Search code examples
regexedi

Regex over EDI File


Hi Guys i have an EDI file which has somelines with quantity, delivery date and so on. Now i want to split it with regular expressions so that i get the lines splitted with the needed information.
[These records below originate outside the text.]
Definition release (c : QueueCursor) : M (IndexedDeque T) (option T) :=
  if negb (c_valid c) then mret None
  else
    d ← get;
    match index (u32 (position c)) 0 d with
    | (true, i) =>
        modify (set_at i (d_setState AVAILABLE)) ;; bump ;;
        d ← get; mret (messages d !! i)
    | (false, _) => mret None
    end.

Definition reset (c : QueueCursor) (d : IndexedDeque T) : bool :=
  negb (c_valid c) || (bool_decide (c_type c = CONSUMER) && negb (c_version c =? version d)).

(** the loop of [next] from the element at the index on *)
Fixpoint next_loop (ver : Z) (l : list T) (c : QueueCursor) : QueueCursor * option T :=
  match l with
  | [] => (c, None)
  | m :: l' =>
      if decide (d_state m = DELETED) then next_loop ver l' c
      else
        let c := setPosition (d_seq m) ver c in
        if check c (d_state m) then (c, Some m) else next_loop ver l' c
  end.

Definition next (c : QueueCursor) : M (IndexedDeque T) (QueueCursor * option T) :=
  d ← get;
  i ← (if reset c d then mret (head d)
       else r ← lift_outcome (index_cursor c 0 d); mret r.2);
  mret (next_loop (version d) (drop i (messages d)) c).

Definition size (d : IndexedDeque T) : Z :=
  Z.of_nat (length (filter (fun m => d_state m = AVAILABLE) (drop (head d) (messages d)))).

(** [find(position, cursor)]; the cursor is passed by pointer and may be null *)
Definition find (pos : Z) (c : option QueueCursor) (d : IndexedDeque T)
  : option QueueCursor * option T :=
  match index pos 0 d with
  | (true, i) =>
      (setPosition pos (version d) <$> c,
       match messages d !! i with
       | Some m => if decide (d_state m = AVAILABLE \/ d_state m = ACQUIRED) then Some m else None
       | None => None
       end)
  | (false, i) =>
      ((fun c => if (length (messages d) <=? i)%nat then setPosition pos (version d) c
                 else if (i =? 0)%nat then mkCursor (c_type c) (position c) (c_version c) false
                 else c) <$> c,
       None)
  end.

Definition find_cursor (c : QueueCursor) (d : IndexedDeque T) : option T :=
  if c_valid c then (find (u32 (position c)) None d).2 else None.

(** the elements [foreach] applies its functor to, and the deque afterwards *)
Definition foreach (d : IndexedDeque T) : IndexedDeque T * list T :=
  (clean d, filter (fun m => d_state m = AVAILABLE) (messages d)).

Definition resetCursors : M (IndexedDeque T) unit := bump.
End deque.

(** ** Consecutive numbers *)

Class DequeElemLaws (T : Type) `{!DequeElem T} := {
  d_seq_setState st x : d_seq (d_setState st x) = d_seq x;
  d_state_setState st x : d_state (d_setState st x) = st;
}.

Section theory.
Context {T : Type} `{!DequeElem T} `{!DequeElemLaws T}.

(** the numbers from [a] on *)
Definition contig (a : Z) (l : list T) : Prop :=
  map d_seq l = seqZ a (Z.of_nat (length l)) /\ 0 <= a /\ a + Z.of_nat (length l) <= INT_MAX.

Definition present (x : T) : bool := negb (bool_decide (d_state x = DELETED)).
Definition alive (l : list T) : list T := filter (fun x => present x = true) l.

Lemma contig_lookup a l i x : contig a l -> l !! i = Some x -> d_seq x = a + Z.of_nat i.
Proof.
  intros (Hm & _) Hx. assert (E : map d_seq l !! i = Some (d_seq x)) by (by apply list_lookup_fmap_Some; eauto).
  rewrite Hm in E. apply lookup_seqZ in E. lia.
Qed.

Lemma contig_elem a l x : contig a l -> x ∈ l -> seq_ok (d_seq x) /\ a <= d_seq x < a + Z.of_nat (length l).
Proof.
  intros Hc [i Hi]%list_elem_of_lookup. rewrite (contig_lookup a l i x Hc Hi).
  apply lookup_lt_Some in Hi. destruct Hc as (_ & ? & ?). unfold seq_ok. lia.
Qed.

Lemma contig_app a l1 l2 : contig a (l1 ++ l2) -> contig a l1 /\ contig (a + Z.of_nat (length l1)) l2.
Proof.
  intros (Hm & Ha & Hb). rewrite map_app, length_app in *.
  rewrite Nat2Z.inj_add, seqZ_app in Hm by lia.
  apply app_inj_1 in Hm as [H1 H2]; [|by rewrite length_map, length_seqZ, Nat2Z.id].
  split; (split; [done|lia]).
Qed.

Lemma contig_join a l1 l2 :
  contig a l1 -> contig (a + Z.of_nat (length l1)) l2 -> contig a (l1 ++ l2).
Proof.
  intros (H1 & Ha & Hb) (H2 & _ & Hc). unfold contig.
  rewrite map_app, length_app, Nat2Z.inj_add, seqZ_app, H1, H2 by lia. split; [done|lia].
Qed.

Lemma contig_alter a l f i :
  (forall x, d_seq (f x) = d_seq x) -> contig a l -> contig a (alter f i l).
Proof.
  intros Hf (Hm & Hb). unfold contig. rewrite length_alter. split; [|done]. rewrite <- Hm.
  apply list_eq. intros j. rewrite !list_lookup_fmap.
  destruct (decide (i = j)) as [<-|]; [|by rewrite list_lookup_alter_ne].
  rewrite list_lookup_alter_eq. destruct (l !! i); [|done]. simpl. by rewrite Hf.
Qed.

Lemma contig_sorted a l : contig a l -> StronglySorted Z.lt (map d_seq l).
Proof. intros (-> & _). apply StronglySorted_seqZ. Qed.

Lemma index_spec a d i p :
  contig a (messages d) -> 0 <= p <= INT_MAX ->
  index p i d = match messages d with
                | [] => (false, i)
                | _ => if p <? a then (false, 0%nat)
                       else ((Z.to_nat (p - a) <? length (messages d))%nat, Z.to_nat (p - a))
                end.
Proof.
  intros Hc Hp. unfold index. destruct (messages d) as [|x l] eqn:E; [done|].
  destruct (contig_elem a _ x Hc) as [Hx _]; [by left|].
  assert (d_seq x = a) as Ha by (rewrite (contig_lookup a (x :: l) 0 x) by done; lia).
  unfold seq_ok in Hx. rewrite small_lt, small_diff by lia. by rewrite Ha.
Qed.

(** a number of the deque gives the index of its element *)
Lemma index_found a d p x :
  contig a (messages d) -> x ∈ messages d -> d_seq x = p ->
  exists i, index p 0 d = (true, i) /\ messages d !! i = Some x.
Proof.
  intros Hc [i Hi]%list_elem_of_lookup <-. exists i. split; [|done].
  assert (x ∈ messages d) by (by eapply list_elem_of_lookup_2).
  destruct (contig_elem a _ x Hc) as [Hx _]; [done|].
  rewrite (index_spec a) by (done || unfold seq_ok in Hx; lia).
  destruct (messages d) as [|y l] eqn:E; [done|]. rewrite (contig_lookup a _ i x) by done. apply lookup_lt_Some in Hi as Hlt.
  rewrite (proj2 (Z.ltb_ge _ _)) by lia. replace (Z.to_nat (a + Z.of_nat i - a)) with i by lia.
  by rewrite (proj2 (Nat.ltb_lt _ _)).
Qed.

Lemma index_true a d p i :
  contig a (messages d) -> seq_ok p -> index p 0 d = (true, i) ->
  exists x, messages d !! i = Some x /\ d_seq x = p.
Proof.
  intros Hc Hp. rewrite (index_spec a) by (done || unfold seq_ok in Hp; lia). destruct (messages d) as [|y l] eqn:E; [done|].
  destruct (Z.ltb_spec p a); [done|]. intros [= Hlt <-]. apply Nat.ltb_lt in Hlt.
  apply (lookup_lt_is_Some_2 (y :: l)) in Hlt as [x Hx]. exists x. split; [done|].
  rewrite (contig_lookup a _ _ x Hc Hx). lia.
Qed.

Lemma contig_split a l i x :
  contig a l -> l !! i = Some x ->
  exists l1 l2, l = l1 ++ x :: l2 /\ i = length l1 /\
    Forall (fun y => d_seq y <> d_seq x) l1 /\ Forall (fun y => d_seq y <> d_seq x) l2.
Proof.
  intros Hc Hx. exists (take i l), (drop (S i) l). split; [by rewrite take_drop_middle|].
  apply lookup_lt_Some in Hx as Hlt. split; [rewrite length_take; lia|].
  rewrite !Forall_lookup. split; intros j y Hy.
  - apply lookup_take_Some in Hy as [Hy Hj].
    rewrite (contig_lookup a l j y), (contig_lookup a l i x) by done. lia.
  - rewrite lookup_drop in Hy. rewrite (contig_lookup a l _ y Hc Hy), (contig_lookup a l i x) by done. lia.
Qed.

Lemma alter_middle (f : T -> T) l1 x l2 : alter f (length l1) (l1 ++ x :: l2) = l1 ++ f x :: l2.
Proof. rewrite <- (Nat.add_0_r (length l1)). by rewrite alter_app_r. Qed.

Lemma alive_app l1 l2 : alive (l1 ++ l2) = alive l1 ++ alive l2.
Proof. apply filter_app. Qed.

Lemma alive_deleted l : Forall (fun x => d_state x = DELETED) l -> alive l = [].
Proof.
  intros H. apply filter_none. eapply Forall_impl; [exact H|]. intros x Hx. unfold present.
  by rewrite bool_decide_true.
Qed.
So attached you find the file content. I tried it with expressions like LIN+.* or LIN+.*?' but then i only get all the LIN segments together or the LIN segments splitted but with less information. I want to split every LIN Element with the whole information after it. Could someone help me?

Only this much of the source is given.